Zachowanie agresora zmusiło matkę z czwórką dzieci do noclegu w przyczepie

W wyniku brutalnego i poniżającego zachowania 41-letniego mężczyzny, jego partnerka, matka czwórki dzieci, została bezceremonialnie wyrzucona z domu tuż przed świętami. Zdesperowana kobieta była zmuszona do spędzenia nocy ze swoją rodziną w przyczepie kempingowej. Na miejscu interweniowały służby policyjne.

Dramatyczne wydarzenia miały miejsce 23 grudnia na obszarze gminy Zawidz. W tamtym dniu funkcjonariusze z Komendy Powiatowej Policji w Sierpcu otrzymali alarmujące zgłoszenie o awanturze domowej. Jak podaje asp. Katarzyna Krukowska, rzecznik prasowy Komendy Powiatowej Policji w Sierpcu, na miejscu mundurowi natknęli się na widok przerażonej kobiety i jej czwórki dzieci. Kobieta stwierdziła, że to ona i jej pociechy zostali brutalnie wyrzuceni z mieszkania przez nietrzeźwego partnera.

Podczas dochodzenia okazało się, że to nie była pierwsza taka sytuacja. Agresor wielokrotnie stosował przemoc wobec swej partnerki – szarpał ją, wyzywał i poniżał. W związku z tym, policja zastosowała procedurę Niebieskiej Karty. Mężczyzna został aresztowany i umieszczony w celi.

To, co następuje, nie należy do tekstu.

(* ===== verification/Presign.v ===== *)
(** Presigned URLs ([src/client/presign.rs]): the query that [SigV4] signs for
one key, with the credentials' lifetime checked against the URL's. *)

From S2P Require Import Prelude Text Errors Canonical SigV4 Endpoint Http Types Stream Records.
From S2P Require Import Credentials Config Request Execute.
From stdpp Require Import options.
Local Open Scope Z_scope.

(** [operation/types.rs]; secret when it is shown. *)
Module PresignedUrl.
Record t : Type := new { expose : string }.
Definition into_exposed (u : t) : string := expose u.
End PresignedUrl.

(** [time::Duration::try_from], then [OffsetDateTime::checked_add]. *)
Definition url_expiry (now expires : Z) : option Z :=
  if as_secs expires <=? I64_MAX
  then if now + expires <=? OFFSET_DATE_TIME_MAX then Some (now + expires) else None
  else None.

(** The URL would outlive the credentials. *)
Definition outlives (credentials : Credentials.t) (expires_at : option Z) : bool :=
  match Credentials.expires_at credentials with
  | Some credential_expiry =>
      match expires_at with
      | Some url_expiry => credential_expiry <=? url_expiry
      | None => true
      end
  | None => false
  end.

Definition lifetime_error : S3Error.t :=
  S3Error.new ErrorCategory.Authentication
    "presigned URL lifetime must end before the credentials expire" RetryClassification.Never.

Definition presigning_failed : S3Error.t :=
  S3Error.with_source
    (S3Error.new ErrorCategory.Authentication "presigned URL generation failed"
       RetryClassification.Never)
    "s3_wire::signing::request::types::SigningError".

Section presign.
Context `{Http} `{HttpUri} `{World} `{Primitives}.
Variable c : S3Client.

Definition presigning_request (method : string) (target : EndpointUrl) (query : list QueryParam)
    (expires : Z) : PresigningRequest :=
  {| ps_method := method; ps_uri_path := Encoded (path_and_query target); ps_query := query;
     ps_headers := [hdr "host" (authority target)]; ps_expires := expires;
     ps_payload_hash := None |}.

(** [presign]: [w] is the world the provider answers in, [now] the clock. *)
Definition presign (method : string) (key : ObjectKey.t) (query : list QueryParam) (expires : Z)
    (w : world) (now : Z) : outcome PresignedUrl.t :=
  let? target := operation_target c (Some (ObjectKey.as_str key)) in
  let? credentials := S3Config.credentials_provider (config c) w in
  if Credentials.expires_by credentials now then Err expired_credentials
  else if outlives credentials (url_expiry now expires) then Err lifetime_error
  else
    let? query :=
      map_err (fun _ => presigning_failed)
        (sign_presigned (signing_credentials credentials)
           {| region := S3Config.region (config c); service := "s3" |}
           (presigning_request method target query expires) now) in
    Ok (PresignedUrl.new (serialized target +:+ "?" +:+ query)).

Definition presigned_get (key : ObjectKey.t) := presign "GET" key [].
Definition presigned_put (key : ObjectKey.t) := presign "PUT" key [].
Definition presigned_head (key : ObjectKey.t) := presign "HEAD" key [].
Definition presigned_delete (key : ObjectKey.t) := presign "DELETE" key [].
Definition presigned_create_multipart_upload (key : ObjectKey.t) :=
  presign "POST" key [qp "uploads" ""].
Definition presigned_upload_part (key : ObjectKey.t) (upload_id : UploadId.t)
    (part_number : PartNumber.t) :=
  presign "PUT" key [qp "partNumber" (to_string (PartNumber.get part_number));
                     qp "uploadId" (UploadId.as_str upload_id)].
Definition presigned_abort_multipart_upload (key : ObjectKey.t) (upload_id : UploadId.t) :=
  presign "DELETE" key [qp "uploadId" (UploadId.as_str upload_id)].
End presign.

(** ** Lemmas *)

(** The only header of a presigned request is the host. *)
Lemma host_only_signed v ch : canonical_headers [hdr "host" v] = Ok ch -> signed ch = "host".
Proof.
  unfold canonical_headers. cbn [collect_headers h_value h_name hdr].
  destruct (normalize_header_value v) as [n|].
  - change (negb (valid_header_name "host")) with false. cbn iota.
    change (btree_upsert _ _ _ []) with [("host", [n])]. cbn [collect_headers]. cbn iota.
    change (btree_get "host" [("host", [n])]) with (Some [n]). cbn iota.
    destruct (is_empty n); [done|]. by intros [= <-].
  - by destruct (negb (valid_header_name "host")).
Qed.

(** A URL that does not outlive its credentials, within the range of dates. *)
Lemma outlives_spec cr now expires : 1 <= as_secs expires <= 604800 ->
  outlives cr (url_expiry now expires) = false ->
  forall e, Credentials.expires_at cr = Some e ->
    now + expires < e /\ now + expires <= OFFSET_DATE_TIME_MAX.
Proof.
  intros Hr Ho e He. unfold outlives, url_expiry in Ho. rewrite He in Ho.
  destruct (as_secs expires <=? I64_MAX); [|done].
  destruct (Z.leb_spec (now + expires) OFFSET_DATE_TIME_MAX); [|done]. bools. lia.
Qed.

(** ** Properties *)

(** C19. A presigned URL works for its whole lifetime. It is made only for a
whole number of seconds from one to seven days, with credentials that have not
expired and do not expire before the URL does; it is the URL of the key and the
caller's parameters, followed by those of the signature for the client's region
and this lifetime, under which the host is the only signed header. *)
Theorem presigned_url_valid `{Http} `{HttpUri} `{World} `{PrimitivesLaws} (c : S3Client)
  (method : string) (key : ObjectKey.t) (query : list QueryParam) (expires : Z) (w : world)
  (now : Z) (u : PresignedUrl.t) (Hexpires : 0 <= expires)
  (Hok : presign c method key query expires w now = Ok u) :
  exists target cr secs amz date sig,
    operation_target c (Some (ObjectKey.as_str key)) = Ok target /\
    S3Config.credentials_provider (config c) w = Ok cr /\
    Credentials.expires_by cr now = false /\
    (forall e, Credentials.expires_at cr = Some e -> now + expires < e) /\
    expires = from_secs secs /\ 1 <= secs <= 604800 /\
    format_timestamp now = Ok (amz, date) /\
    slen sig = 64 /\ str_all is_lower_hex sig = true /\
    PresignedUrl.expose u = serialized target +:+ "?" +:+
      canonical_query (presign_parameters (signing_credentials cr) query
        (Credentials.access_key_id cr +:+ "/" +:+
           credential_scope date {| region := S3Config.region (config c); service := "s3" |})
        amz (to_string secs) "host") +:+ "&X-Amz-Signature=" +:+ sig.
Proof.
  unfold presign in Hok. destruct (operation_target _ _) as [target|] eqn:Et; [|done].
  destruct (S3Config.credentials_provider _ w) as [cr|] eqn:Ec; [|done].
  destruct (Credentials.expires_by cr now) eqn:Ex; [done|].
  destruct (outlives _ _) eqn:Eo; [done|].
  destruct (sign_presigned _ _ _ _) as [q|] eqn:Es; [|done]. injection Hok as <-.
  apply sign_presigned_ok in Es
    as (secs & He & Hs & _ & _ & ch & amz & date & sig & Hh & Hf & Hl & Hx & ->); [|exact Hexpires].
  cbn in He. apply host_only_signed in Hh. rewrite Hh.
  exists target, cr, secs, amz, date, sig. split_and!; try done; try lia.
  assert (Ha : as_secs expires = secs)
    by (rewrite He; unfold as_secs, from_secs, NANOS_PER_SEC; apply Z.div_mul; lia).
  intros e Hce. apply (outlives_spec _ now expires) in Hce; [tauto|lia|done].
Qed.

#[local] Existing Instance sample_uri.
#[local] Existing Instance assoc_http.
#[local] Existing Instance sample_primitives.
#[local] Existing Instance sample_laws.
#[local] Existing Instance sample_signing_world.

Lemma presigned_url_valid_witness :
  exists u, presigned_upload_part sample_client (ObjectKey.Mk "a") (UploadId.Mk "u")
              (PartNumber.Mk 7) (from_secs 60) tt 0 = Ok u /\
    exists secs, from_secs 60 = from_secs secs /\ 1 <= secs <= 604800.
Proof.
  eexists. split; [vm_compute; reflexivity|].
  edestruct (presigned_url_valid sample_client "PUT" (ObjectKey.Mk "a")
    [qp "partNumber" "7"; qp "uploadId" "u"] (from_secs 60) tt 0)
    as (target & cr & secs & amz & date & sig & _ & _ & _ & _ & He & Hs & _);
    [vm_compute; discriminate | vm_compute; reflexivity |].
  exists secs. exact (conj He Hs).
Defined.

Agresor otrzymał nakaz niezwłocznego opuszczenia miejsca zamieszkania, zakaz zbliżania się do domu oraz kontaktowania się z ofiarą na okres 14 dni. Sąd Rejonowy w Sierpcu, uwzględniając prośbę pokrzywdzonej, przedłużył te ograniczenia o kolejne 30 dni – informuje sierpecka komenda.

Policja przypomina także, że na mocy obowiązujących przepisów, funkcjonariusze mają prawo nakazać osobie stosującej przemoc domową natychmiastowe opuszczenie mieszkania oraz jego bezpośredniego otoczenia. Takie nakazy lub zakazy mogą być wydane jednocześnie i są skuteczne od momentu ich wydania. Na wniosek osoby doświadczającej przemocy domowej, sąd ma możliwość przedłużenia tych ograniczeń.